Technical University of Denmark: Project will transfer AI from the cloud to the IoT device

Digitization of society is one of the prerequisites for achieving the climate goal of 70 percent CO2 reduction by 2030. And the small sensors (IoT devices) installed in e.g. buildings, heating systems, and treatment plants will play an important role in managing energy consumption, heat, indoor climate, etc.

In a new project ‘Embedded AI’ – supported by the national research center DIREC – researchers together with industry will investigate how to develop AI (artificial intelligence) that can be implemented in IoT devices so that they can do more themselves. Today, sensors are dependent on AI algorithms on cloud platforms or decentralized networks (Edge Computing), where data and commands are sent via internet / wireless networks.

“It is quite obvious that you will not be able to do the same as with the cloud and edge, but it will cost less, use less energy and be able to react faster. It will also increase security and privacy because data can be kept where it is collected. So there are many benefits to embedded AI, says the project manager, Professor, Section Manager, and Deputy Director at DTU Compute Jan Madsen.

In the project, DTU, Aarhus University, the University of Copenhagen, and CBS collaborate with the pump manufacturer Grundfos Holding, the engine and machine manufacturer MAN Energy Solution, the window manufacturer VELUX, and the technology company Indesmatech.

Move AI from large platforms to small ones
During the three years, the partners will work on specific issues within the four industry partners. They are strong representatives of companies that will be able to strengthen competitiveness by knowing the right tools and platforms to leverage embedded AI (eAI) in their products.

The project will examine the process of going from large platforms to small ones, explore suitable tool platforms, check what opportunities new types of chip provide for embedded AI and map out how embedded AI will be able to change the business models for companies.

“While it may seem rather uninteresting in research to develop small AI algorithms, there are actually major research challenges in developing efficient architectures and methods that can be used in smaller and resource-limited sensors / IoT devices. It can also be what gets a small business started using AI for complex tasks and processes.”
Project Manager Jan Madsen
“A lot is happening within research in embedded AI. The difference between that and our project is that we work closely with the companies and their issues and their visions of where they want to go with embedded AI. We will find something specific for each case, but we will also identify what is generic and applies across companies,” says Jan Madsen.

Grundfos is experiencing a knowledge gap
The idea for the DIREC project has come through network meetings, where research institutions and industry talk about future competencies and technology needs. Here, Thorkild Kvisgaard, Head of Electronics, Director Technology Innovation at Grundfos, has participated.
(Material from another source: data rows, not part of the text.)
(* ===== verification/Progress.v ===== *)
(** * The progress of the requests

    A connection and its request handler, polled again and again in any order: the requests that
    wait in the buffer of the connection with numbers in a row from the expected one on are all
    forwarded and answered, when the futures of the service resolve. *)

From Stdlib Require Import Strings.Byte.
From stdpp Require Import base list numbers gmap strings.
From S2P Require Import Prelude Text Fairness Version Method HeaderName HeaderValue HeaderMap CSeq.
From S2P Require Import Status Request Response Codec Futures Forwarding Handler Pending Shutdown Sender Receiver.
From S2P Require Import ReceiverSteps Connection ConnectionSteps Serving HostSteps.

Local Open Scope nat_scope.
Local Open Scope rust_scope.

(** ** The forwarding receiver *)

Section ForwardingProgress.
Context `{HeaderMapLaws} `{URIOps} {Chan : Type}
  `{!StreamOps Chan (CSeq * Request bytes)} `{!SinkOps Chan (CSeq * Request bytes) unit}
  `{!BoundedLaws Chan (CSeq * Request bytes) unit}.

Notation FR := (ForwardingReceiver (Chan := Chan)).
Notation Item := (CSeq * Request bytes)%type.
Notation log self := (taken (E:=unit) (tx_incoming_request self)).

(** Requests in a row, the first of which is expected, that wait in the buffer. *)
Definition ready_row (row : list Item) (f : FR) : Prop :=
  exists e, incoming_sequence_number f = Some e /\ in_order e row /\ NoDup row.*1
    /\ Forall (fun item => buffered_requests f !! item.1 = Some item.2) row.

(** What is left of such a row after requests have been sent to the channel. *)
Definition row_after (row sent : list Item) (f : FR) : Prop :=
  (exists rest, row = sent ++ rest /\ ready_row rest f) \/ (exists more, sent = row ++ more).

Lemma row_after_app row sent1 sent2 f1 f2 :
  row_after row sent1 f1 -> (forall rest, ready_row rest f1 -> row_after rest sent2 f2) ->
  row_after row (sent1 ++ sent2) f2.
Proof.
  intros [(rest & -> & Hrest)|(more & ->)] Hnext.
  - destruct (Hnext rest Hrest) as [(rest' & -> & Hr)|(more & ->)].
    + left. exists rest'. now rewrite app_assoc.
    + right. exists more. now rewrite app_assoc.
  - right. exists (more ++ sent2). now rewrite app_assoc.
Qed.

(** Rows in order from the same number on are rows of the same numbers. *)
Lemma in_order_same e (l1 l2 : list Item) :
  in_order e l1 -> in_order e l2 -> length l1 = length l2 -> l1.*1 = l2.*1.
Proof.
  revert e l2. induction l1 as [|[c a] l1 IH]; intros e [|[c' a'] l2]; try done.
  intros [-> Hl1] [-> Hl2] [= Hl]. cbn. f_equal. exact (IH _ _ Hl1 Hl2 Hl).
Qed.

Lemma same_items {A B} (l1 l2 : list (A * B)) (m : A -> option B) :
  l1.*1 = l2.*1 -> Forall (fun x => m x.1 = Some x.2) l1 -> Forall (fun x => m x.1 = Some x.2) l2 -> l1 = l2.
Proof.
  revert l2. induction l1 as [|[a b] l1 IH]; intros [|[a' b'] l2]; try done.
  cbn. intros [= <- Hl] [Hb Hl1]%Forall_cons [Hb' Hl2]%Forall_cons. cbn in Hb, Hb'.
  f_equal; [congruence|]. now apply IH.
Qed.

Lemma handle_request_row request (f : FR) r f' row :
  is_full f = false -> handle_request request f = Return (r, f') -> ready_row row f -> ready_row row f'.
Proof.
  intros Hfull Hh (e & He & Ho & Hn & Hb).
  destruct (handle_request_spec request f Hfull ltac:(congruence)) as (r1 & f1 & E & Hsame & Hcase).
  rewrite Hh in E. injection E as <- <-.
  destruct r as [[]|err]; [|rewrite Hsame by done; now exists e].
  destruct (typed_get CSeq (Request.headers request)) as [c|]; [|discriminate Hcase]. cbn zeta in Hcase.
  destruct (_ <? _)%N; [discriminate Hcase|]. destruct (buffered_requests f !! c) eqn:El; [discriminate Hcase|].
  destruct Hcase as [_ ->]. exists e. split; [cbn; now rewrite He|]. do 2 (split; [done|]).
  eapply Forall_impl; [exact Hb|]. intros [c' q'] Hc. cbn in *. rewrite lookup_insert_ne; [exact Hc|congruence].
Qed.

Lemma sent_buffered (f f' : FR) (sent : list Item) :
  map_to_list (buffered_requests f) ≡ₚ sent ++ map_to_list (buffered_requests f') ->
  Forall (fun item => buffered_requests f !! item.1 = Some item.2) sent
  /\ (forall item, item ∈ sent \/ buffered_requests f' !! item.1 = Some item.2 <-> buffered_requests f !! item.1 = Some item.2)
  /\ NoDup (sent ++ map_to_list (buffered_requests f')).*1.
Proof.
  intros Hp.
  assert (Hiff : forall item : Item, item ∈ sent \/ buffered_requests f' !! item.1 = Some item.2
                   <-> buffered_requests f !! item.1 = Some item.2).
  { intros [c q]. cbn. rewrite <- !elem_of_map_to_list, Hp. symmetry. apply elem_of_app. }
  split; [|split; [exact Hiff|]].
  - apply Forall_forall. intros item Hin. apply Hiff. now left.
  - rewrite <- Hp. apply NoDup_fst_map_to_list.
Qed.

(** Sending takes the requests of such a row, in their order. *)
Lemma sent_row (f f' : FR) e (sent row : list Item) :
  incoming_sequence_number f = Some e -> in_order e sent -> incoming_sequence_number f' = Some (next e sent) ->
  map_to_list (buffered_requests f) ≡ₚ sent ++ map_to_list (buffered_requests f') ->
  ready_row row f -> row_after row sent f'.
Proof.
  intros He Hs Hi Hperm (e' & He' & Ho & Hn & Hb). assert (e' = e) as -> by congruence.
  destruct (sent_buffered _ _ _ Hperm) as (Hsb & Hiff & _).
  destruct (Nat.le_gt_cases (length sent) (length row)) as [Hle|Hgt].
  - left. exists (drop (length sent) row). rewrite <- (take_drop (length sent) row) in Ho, Hb, Hn |- * at 1.
    apply in_order_app in Ho as [Ho1 Ho2]. apply Forall_app in Hb as [Hb1 Hb2].
    assert (Hl : length (take (length sent) row) = length sent) by (apply length_take_le; lia).
    pose proof (same_items _ _ (fun c => buffered_requests f !! c) (in_order_same e _ _ Ho1 Hs Hl) Hb1 Hsb) as E.
    rewrite E in *. split; [done|]. exists (next e sent). do 2 (split; [done|]).
    rewrite fmap_app, NoDup_app in Hn. destruct Hn as (_ & Hdisj & Hn2). split; [exact Hn2|].
    rewrite Forall_forall in Hb2 |- *. intros item Hin.
    destruct (proj2 (Hiff item) (Hb2 item Hin)) as [Hs'|Hs']; [|exact Hs'].
    destruct (Hdisj item.1); apply list_elem_of_fmap; now exists item.
  - right. exists (drop (length row) sent). rewrite <- (take_drop (length row) sent) in Hs, Hsb |- * at 1.
    apply in_order_app in Hs as [Hs1 _]. apply Forall_app in Hsb as [Hsb1 _]. f_equal.
    assert (Hl : length (take (length row) sent) = length row) by (apply length_take_le; lia).
    exact (same_items _ _ (fun c => buffered_requests f !! c) (in_order_same e _ _ Hs1 Ho Hl) Hsb1 Hb).
Qed.
(** C15: A server answers, on a connection and whatever the interleaving of its tasks, the requests it has
    accepted: those that the handler has taken have consecutive CSeqs from the first on; each was
    answered at once, by one message, in that order, with its CSeq, an empty body and the status that
    the refusals of the handler and the service give it. Nothing stays in service. *)
Theorem server_serves now (c : C) n log accepted handled
    (p : Pipe (C := C) (Tx := Tx) (TService := ConnectionService) (TFuture := Outcome (Response bytes))
           (TxEvent := TxEvent)) :
  pipe_run uri_is_rtspu (service_future now) (fun response => response)
    (immediate future_ready) (mkConnectionService None) c n log accepted handled p ->
  Forall (fun item => uri_made (uri item.2)) accepted ->
  match accepted with [] => handled = [] | (s, _) :: _ => in_order s handled end
  /\ serviced_request (handler p) = None
  /\ forall tx, sender_handle (handler p) = Some tx ->
       exists messages, posted tx = log ++ messages /\ Forall2 serves handled messages.
Proof.
  intros Hrun Hu. destruct (server_posted _ now c n log accepted handled p (fun _ H => H) Hrun Hu) as (Ho & Hn & Hm).
  split; [exact Ho|]. split; [exact Hn|]. intros tx Htx. destruct (Hm tx Htx) as (messages & Hp & Hall & _).
  now exists messages.
Qed.

(** A poll of the request handler of such a server returns and takes and answers everything that
    waits in the channel: with [server_serves], every accepted request that has been forwarded is
    answered by the next poll. *)
Theorem server_drains now (c : C) n log accepted handled
    (p : Pipe (C := C) (Tx := Tx) (TService := ConnectionService) (TFuture := Outcome (Response bytes))
           (TxEvent := TxEvent)) fuel env :
  pipe_run uri_is_rtspu (service_future now) (fun response => response)
    (immediate future_ready) (mkConnectionService None) c n log accepted handled p ->
  Forall (fun item => uri_made (uri item.2)) accepted ->
  immediate future_ready env -> good_env env (continue_wait_duration (handler p)) ->
  (length (pending (rx_incoming_request (handler p))) < fuel)%nat ->
  exists r h sent,
    handler_poll uri_is_rtspu (service_future now) (fun response => response) fuel env (handler p)
      = Return (r, h, sent)
    /\ pending (rx_incoming_request h) = [] /\ serviced_request h = None
    /\ pipe_run uri_is_rtspu (service_future now) (fun response => response)
         (immediate future_ready) (mkConnectionService None) c n log
         accepted (handled ++ pending (rx_incoming_request (handler p)))
         (mkPipe (set_channel (rx_incoming_request h) (incoming p)) h).
Proof.
  intros Hrun Hu Him Henv Hf.
  pose proof (pipe_run_inv _ _ _ _ _ _ _ _ _ _ _ Hrun) as (_ & Hh%handler_run_inv & _).
  destruct (handler_poll_spec _ (service_future now) (fun response => response) fuel env _ _ _ Hf Henv Hh)
    as (r & h & sent & more & Hp & Hmore & _ & _ & Hr).
  pose proof (pipe_serve _ _ _ _ _ _ _ _ _ _ _ fuel env r h sent more Hrun Him Henv Hf Hp Hmore) as Hrun'.
  destruct (server_posted _ now c n log _ _ _ (fun _ H => H) Hrun' Hu) as (_ & Hnone & _).
  cbn [handler] in Hnone. exists r, h, sent. split; [exact Hp|].
  assert (Hempty : pending (rx_incoming_request h) = []).
  { destruct r as [[]|]; [apply Hr|]. now apply Hr. }
  rewrite Hempty, app_nil_r in Hmore. rewrite Hmore. now repeat split.
Qed.
End Stack.
(* ===== verification/Exchange.v ===== *)
(** * Requests and their answers

    The two ends together: the callers of a client's connection, its sender and codec, the codec of
    a server, its connection and request handler with the service of [Server], and the way back. A
    caller whose future resolves has the answer of the server to its own request. *)

From Stdlib Require Import Strings.Byte.
From stdpp Require Import base list numbers gmap strings.
From S2P Require Import Prelude Text Version Method HeaderName HeaderValue HeaderMap CSeq ContentLength.
From S2P Require Import Status Request Response RequestDecoder Decoder Encoder Codec Futures CommaList AcceptRanges Public Uri.
From S2P Require Import Forwarding Handler Pending Shutdown Sender Receiver ReceiverSteps Connection ConnectionSteps.
From S2P Require Import Serving HostSteps Server ServerStack Conversation.

Local Open Scope rust_scope.

(** ** A request on its way *)

Section Arrival.
Context `{HeaderMapLaws} `{UL : UriparseLaws} `{TimeOps} {Date SR : Type} `{!TypedHeader Date}
  `{!LinkedSetOps SR RangeFormat}.

(** The sender adds the header of the date. *)
Context (date_name : header_name (Header := Date) = HeaderName.Date).

(** The status of the answer to a request, by what the client gives: a body needs a content type. *)
Definition expected_status (q : Request bytes) : StatusCode :=
  if uri_is_rtspu (uri q) then NotImplemented
  else if (0 <? len (Request.body q))%N && negb (contains_key HeaderName.ContentType (Request.headers q))
  then Status.BadRequest
  else answer_status (SR := SR) q.

Lemma dated_get_all (d : Date) name m :
  ¬ name ≡ HeaderName.Date -> get_all name (typed_insert d m) = get_all name m.
Proof. intros Hn. apply typed_insert_get_other. now rewrite date_name. Qed.

Lemma dated_cseq (d : Date) m : typed_get CSeq (typed_insert d m) = typed_get CSeq m.
Proof.
  assert (E : get_all (header_name (Header := CSeq)) (typed_insert d m) = get_all (header_name (Header := CSeq)) m)
    by (now apply dated_get_all).
  unfold typed_get, typed_try_get. now rewrite E.
Qed.

(** The content length that arrives is that of the body. *)
Lemma received_content_length hm hm' body :
  map_iter hm' ≡ sent_headers hm body -> (len body <= MAX_CONTENT_LENGTH)%N ->
  match typed_get ContentLength hm' with Some c => 0 <? ContentLength.content_length c | None => false end%N = (0 <? len body)%N.
Proof.
  intros Hh Hl. pose proof (sent_body_length hm body Hl) as Hb. unfold body_length in Hb.
  assert (E : typed_try_get ContentLength (append_all (sent_headers hm body) map_default)
              = typed_try_get ContentLength hm').
  { unfold typed_try_get. f_equal. rewrite !get_all_iter. apply headers_snd.
    now rewrite Hh, iter_append_all, iter_default. }
  rewrite E in Hb. unfold typed_get. destruct (typed_try_get ContentLength hm') as [[c|]|]; [|now injection Hb as <-|done].
  now injection Hb as ->.
Qed.

(** What arrives is served with that status. *)
Lemma arrived_status (d : Date) (q q' : Request bytes) :
  encodable_message (dated d (MRequest q)) -> received_message (dated d (MRequest q)) (MRequest q') ->
  served_status (SR := SR) q' = expected_status q
  /\ typed_get CSeq (Request.headers q') = typed_get CSeq (Request.headers q).
Proof.
  intros (_ & _ & _ & _ & _ & _ & _ & _ & _ & Hl) (Hm & Hu & _ & Hb & Hh). cbn in *.
  assert (Hother : forall name, ¬ name ≡ HeaderName.Date -> ¬ name ≡ HeaderName.ContentLength ->
            get_all name (Request.headers q') = get_all name (Request.headers q)).
  { intros name Hn1 Hn2. rewrite (received_get_all name _ _ _ Hh) by exact Hn2. now apply dated_get_all. }
  assert (Hmissing : missing_content_type q'
            = ((0 <? len (Request.body q))%N && negb (contains_key HeaderName.ContentType (Request.headers q)))).
  { unfold missing_content_type. pose proof (received_content_length _ _ _ Hh Hl) as Hcl. rewrite <- Hcl.
    rewrite (contains_key_get_all HeaderName.ContentType (Request.headers q)) by (now apply Hother).
    now destruct (typed_get ContentLength (Request.headers q')). }
  split.
  - unfold served_status, expected_status. rewrite Hu, Hmissing. destruct (uri_is_rtspu (uri q)); [done|].
    destruct (_ && _); [done|]. unfold answer_status. rewrite Hm, Hu.
    assert (E : get_all (header_name (Header := AcceptRanges SR)) (Request.headers q')
                = get_all (header_name (Header := AcceptRanges SR)) (Request.headers q)) by (now apply Hother).
    unfold typed_try_get. now rewrite E.
  - rewrite (received_cseq _ _ _ Hh). apply dated_cseq.
Qed.
End Arrival.

(** ** The exchange *)

(** Elements of lists related one by one. *)
Lemma Forall2_elem_r {A B} (R : A -> B -> Prop) l l' b :
  Forall2 R l l' -> b ∈ l' -> exists a, a ∈ l /\ R a b.
Proof.
  intros Hall [i Hi]%list_elem_of_lookup. destruct (Forall2_lookup_r _ _ _ _ _ Hall Hi) as (a & Ha & HR).
  exists a. split; [now apply list_elem_of_lookup_2 with i|done].
Qed.

(** Numbers in a row do not repeat before they wrap around. *)
Lemma in_order_lookup {A} s (l : list (CSeq * A)) i x :
  in_order s l -> l !! i = Some x -> x.1 = Nat.iter i wrapping_increment s.
Proof.
  revert s i. induction l as [|[c a] l IH]; intros s i; [done|]. intros [-> Ho].
  destruct i as [|i]; cbn [lookup list_lookup]; [now intros [= <-]|]. intros Hi.
  rewrite Nat.iter_succ_r. now apply IH.
Qed.

Lemma in_order_unique {A} s (l : list (CSeq * A)) c a b :
  cseq_valid s -> in_order s l -> (N.of_nat (length l) <= MAX_CSEQ + 1)%N ->
  (c, a) ∈ l -> (c, b) ∈ l -> a = b.
Proof.
  intros Hs Ho Hl [i Hi]%list_elem_of_lookup [j Hj]%list_elem_of_lookup.
  pose proof (in_order_lookup s l i _ Ho Hi) as Ei. pose proof (in_order_lookup s l j _ Ho Hj) as Ej.
  cbn in Ei, Ej. rewrite Ei in Ej. apply (f_equal cseq_number) in Ej. rewrite !increments_number in Ej by done.
  assert (i = j) as ->; [|congruence].
  apply lookup_lt_Some in Hi, Hj. change (MAX_CSEQ + 1)%N with 1000000000%N in *.
  pose proof (N.Div0.div_mod (cseq_number s + N.of_nat i) 1000000000).
  pose proof (N.Div0.div_mod (cseq_number s + N.of_nat j) 1000000000). lia.
Qed.
(** A literal without a double quote. *)
Ltac quote_free_literal :=
  repeat (apply quote_free_cons; [discriminate|]); apply quote_free_nil.

Lemma quote_free_pretty_N_go x s :
  quote_free s → quote_free (pretty_N_go x s).
Proof.
  revert s. induction (N.lt_wf_0 x) as [x _ IH]; intros s Hs.
  destruct (decide (x = 0)%N) as [->|Hx]; [by rewrite pretty_N_go_0|].
  rewrite pretty_N_go_step by lia. apply IH.
  - apply N.div_lt; lia.
  - apply quote_free_cons; [|done].
    unfold pretty_N_char. repeat case_match; discriminate.
Qed.

Lemma quote_free_pretty (number : nat) : quote_free (pretty number).
Proof.
  unfold pretty, pretty_nat, pretty, pretty_N. case_decide.
  - quote_free_literal.
  - apply quote_free_pretty_N_go, quote_free_nil.
Qed.

Lemma quote_free_suffixed key number :
  quote_free key → quote_free (suffixed key number).
Proof.
  intros Hkey. unfold suffixed.
  apply quote_free_app; [done|]. apply quote_free_app; [quote_free_literal|].
  apply quote_free_pretty.
Qed.

(** The text before the first double quote and the text after it. *)
Lemma first_quote_inj s1 t1 s2 t2 :
  quote_free s1 → quote_free s2 →
  s1 +:+ String "034"%char t1 = s2 +:+ String "034"%char t2 →
  s1 = s2 ∧ t1 = t2.
Proof.
  assert (∀ a ta b tb u,
            quote_free b → b = a +:+ u →
            String "034"%char ta = u +:+ String "034"%char tb →
            a = b ∧ ta = tb) as Hcase.
  { intros a ta b tb [|c u] Hb -> Hu.
    - rewrite string_app_nil_r. by injection Hu.
    - rewrite string_app_cons in Hu. injection Hu as <- _.
      by destruct (Hb a u). }
  intros Hs1 Hs2 Heq.
  destruct (string_app_eq_prefix _ _ _ _ Heq)
    as [(u & Hu & Hrest)|(u & Hu & Hrest)].
  - by eapply Hcase.
  - destruct (Hcase s2 t2 s1 t1 u Hs1 Hu Hrest) as [-> ->]. done.
Qed.

Lemma string_app_cancel_r (s1 s2 t : string) :
  s1 +:+ t = s2 +:+ t → s1 = s2.
Proof.
  intros Heq.
  destruct (string_app_eq_prefix _ _ _ _ Heq)
    as [(u & -> & Hrest)|(u & -> & Hrest)];
    apply (f_equal String.length) in Hrest;
    rewrite string_length_app in Hrest;
    destruct u; rewrite ?string_app_nil_r; try done; simpl in Hrest; lia.
Qed.

(** The text before the last double quote and the text after it. *)
Lemma last_quote_inj s1 t1 s2 t2 :
  quote_free t1 → quote_free t2 →
  s1 +:+ String "034"%char t1 = s2 +:+ String "034"%char t2 →
  s1 = s2 ∧ t1 = t2.
Proof.
  assert (∀ a ta b tb u,
            quote_free ta → b = a +:+ u →
            String "034"%char ta = u +:+ String "034"%char tb →
            a = b ∧ ta = tb) as Hcase.
  { intros a ta b tb [|c u] Hta -> Hu.
    - rewrite string_app_nil_r. by injection Hu.
    - rewrite string_app_cons in Hu. injection Hu as _ Hu.
      by destruct (Hta u tb). }
  intros Ht1 Ht2 Heq.
  destruct (string_app_eq_prefix _ _ _ _ Heq)
    as [(u & Hu & Hrest)|(u & Hu & Hrest)].
  - by eapply Hcase.
  - destruct (Hcase s2 t2 s1 t1 u Ht2 Hu Hrest) as [-> ->]. done.
Qed.

(** A labelled edge is read in one way when its two identifiers hold no
    double quote. *)
Lemma solid_edge_inj source1 label1 target1 source2 label2 target2 :
  quote_free source1 → quote_free source2 →
  quote_free target1 → quote_free target2 →
  solid_edge source1 label1 target1 = solid_edge source2 label2 target2 →
  source1 = source2 ∧ label1 = label2 ∧ target1 = target2.
Proof.
  intros Hs1 Hs2 Ht1 Ht2. rewrite !solid_edge_text.
  rewrite <-!(string_app_assoc _ " -- "). intros Heq.
  apply first_quote_inj in Heq as [Hsource Heq];
    [|apply quote_free_app; [done|quote_free_literal]..].
  apply string_app_cancel_r in Hsource.
  apply last_quote_inj in Heq as [Hlabel Htarget];
    [|apply quote_free_app; [quote_free_literal|done]..].
  by apply (inj (String.app " --> ")) in Htarget.
Qed.

Lemma dashed_edge_not_solid source1 target1 source2 label2 target2 :
  quote_free source1 → quote_free target1 →
  dashed_edge source1 target1 ≠ solid_edge source2 label2 target2.
Proof.
  intros Hs1 Ht1. rewrite dashed_edge_text, solid_edge_text.
  rewrite <-(string_app_assoc _ " -- ").
  apply quote_free_app; [done|].
  apply quote_free_app; [quote_free_literal|done].
Qed.

Lemma well_shaped_quote_free (m : gmap string string) key id :
  well_shaped m → m !! key = Some id → quote_free key → quote_free id.
Proof.
  intros Hm Hid Hkey.
  destruct (Hm _ _ Hid) as [[_ ->]|[_ (number & ->)]]; [done|].
  by apply quote_free_suffixed.
Qed.
(** * Shallow embedding of the two Pyro experiment scripts

    - [2019-02-censored/modeling_censored_time_to_event_data_with_pyro.py]
    - [2020-03-forecasting/solar.py]

    Tensor entries are idealised as real numbers ([R]); one-dimensional
    tensors are lists, two-dimensional tensors are lists of rows.  Python
    integers are [Z], tensor sizes are [nat].  Calls into the probabilistic
    programming library are either written out in closed form over [R]
    (log-densities, constraint transforms) or taken as arguments, together
    with the part of their documented contract that is used. *)

From Stdlib Require Import Reals Lra Lia ZArith QArith Qround.
From stdpp Require Import gmap strings list fin_maps pretty.
(** The whole of [create_glb]: [save path gltf] tells whether
    [gltf.save(output_path)] wrote the file ([false] when it raises); the
    triangle count is returned only after a successful write. *)
Definition create_glb_and_save (save : string -> GLTF2 -> bool)
    (positions normals colors : list vec3) (indices : list Z)
    (output_path : string) : option nat :=
  match create_glb positions normals colors indices output_path with
  | Some (path, gltf, tri_count) =>
      if save path gltf then Some tri_count else None
  | None => None
  end.

End Writer.

(** The per-input index arrays [merge_meshes] accumulates when its loop
    starts at offset [off]. *)
Fixpoint shifted (off : Z) (ms : list mesh) : list (list Z) :=
  match ms with
  | [] => []
  | m :: rest => add_offset (indices m) off :: shifted (off + len (positions m)) rest
  end.

(** The same arrays with exact integer addition. *)
Fixpoint shifted_exact (off : Z) (ms : list mesh) : list (list Z) :=
  match ms with
  | [] => []
  | m :: rest =>
      map (fun i => i + off) (indices m) :: shifted_exact (off + len (positions m)) rest
  end.

(** ** Geometric measurements *)

Section Measures.
Local Open Scope R_scope.

(** Euclidean length of a normal. *)
Definition norm (v : vec3) : R :=
  sqrt (vx v * vx v + vy v * vy v + vz v * vz v).

(** Unit length up to a tolerance. *)
Definition unit_within (tol : R) (v : vec3) : Prop :=
  Rabs (norm v - 1) <= tol.

(** Distance of a position from the vertical (height) axis through
    [origin]. *)
Definition axis_distance (origin v : vec3) : R :=
  sqrt ((vx v - vx origin) * (vx v - vx origin) +
        (vz v - vz origin) * (vz v - vz origin)).

(** [lo] is the exact minimum of the non-empty column [col]. *)
Definition is_min_of (col : list R) (lo : R) : Prop :=
  In lo col /\ Forall (fun x => lo <= x) col.

Definition is_max_of (col : list R) (hi : R) : Prop :=
  In hi col /\ Forall (fun x => x <= hi) col.

End Measures.

(** Reading the binary blob back: the byte range a buffer view names. *)
Definition view_bytes (blob : list byte) (v : BufferView) : list byte :=
  firstn (byteLength v) (skipn (byteOffset v) blob).

(** The integer a little-endian byte quadruple stores. *)
Definition uint32_of_bytes (bs : list byte) : option Z :=
  match bs with
  | [b0; b1; b2; b3] =>
      Some (Z.of_N (Byte.to_N b0) + 256 * Z.of_N (Byte.to_N b1)
            + 65536 * Z.of_N (Byte.to_N b2) + 16777216 * Z.of_N (Byte.to_N b3))
  | _ => None
  end.

(** [padded] is [data] followed by the fewest zero bytes that bring its
    length to a multiple of 4. *)
Definition padded_to_4 (data padded : list byte) : Prop :=
  exists k, (k < 4)%nat /\ padded = data ++ repeat x00 k /\
            (length padded mod 4 = 0)%nat.

(** The blob layout the writer contract describes: four padded ranges in
    the order positions, normals, colors, indices; view offsets are the
    running sums of the preceding padded lengths, view lengths are the
    unpadded lengths, and each view reads back its array's bytes. *)
Definition glb_layout (blob : list byte) (views : list BufferView)
    (pos_bytes norm_bytes color_bytes index_bytes : list byte) : Prop :=
  exists pos_padded norm_padded color_padded index_padded,
    padded_to_4 pos_bytes pos_padded /\
    padded_to_4 norm_bytes norm_padded /\
    padded_to_4 color_bytes color_padded /\
    padded_to_4 index_bytes index_padded /\
    blob = pos_padded ++ norm_padded ++ color_padded ++ index_padded /\
    map byteOffset views =
      [ 0; length pos_padded; length pos_padded + length norm_padded;
        length pos_padded + length norm_padded + length color_padded ]%nat /\
    map byteLength views =
      [ length pos_bytes; length norm_bytes; length color_bytes; length index_bytes ] /\
    map (view_bytes blob) views = [pos_bytes; norm_bytes; color_bytes; index_bytes].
He says the company sees a clear need to be able to move some of the artificial intelligence from the large platforms that run on mainframe computers, etc., down and run in more embedded devices (AIoT), even though it will be very resource-limited platforms to work on. Because you can save energy, and you avoid having to send data over the Internet and be dependent on the Internet and cloud solutions that run outside your own control.

“It will, of course, turn out that you can not do quite as much on platforms with limited resources, but we do not know those limits today. And maybe we can do a lot more than we think. If we work with something that is not time-critical, it does not matter that the embedded AI has to spend several minutes figuring something out if it is a slow and complex process,” says Thorkild Kvisgaard.

“At Grundfos, we have experimented with the technology ourselves, but we are experiencing a gap between what data science experts work with on large cloud platforms and what IoT programmers work with. So we hope that the project will also create a better understanding of each other’s work areas.”

Chip becomes crucial
The industry partner Indesmatech acts as both the local office for chip manufacturers, facilitates various development projects with new technology and helps companies to develop technology.

The company is looking forward to clarifying the possibilities when working with Embedded AI algorithms, explains Co-founder of Indesmatech Rune Domsten:

“What is interesting about the Embedded AI project, in addition to the software used for AI, is to investigate which chip and hardware platforms to execute on and use in the different situations. Because the battery consumption in sensors really depends on which chip you use, and it can be a question of whether the battery lasts for e.g. five or ten years.”

Although the industry partners in the DIREC project like large companies are already working on AI, the project could also have great significance for especially small companies that lag behind with artificial intelligence, says Project Manager Jan Madsen:

“While it may seem rather uninteresting in research to develop small AI algorithms, there are actually major research challenges in developing efficient architectures and methods that can be used in smaller and resource-limited sensors / IoT devices. It can also be what gets a small business started using AI for complex tasks and processes.”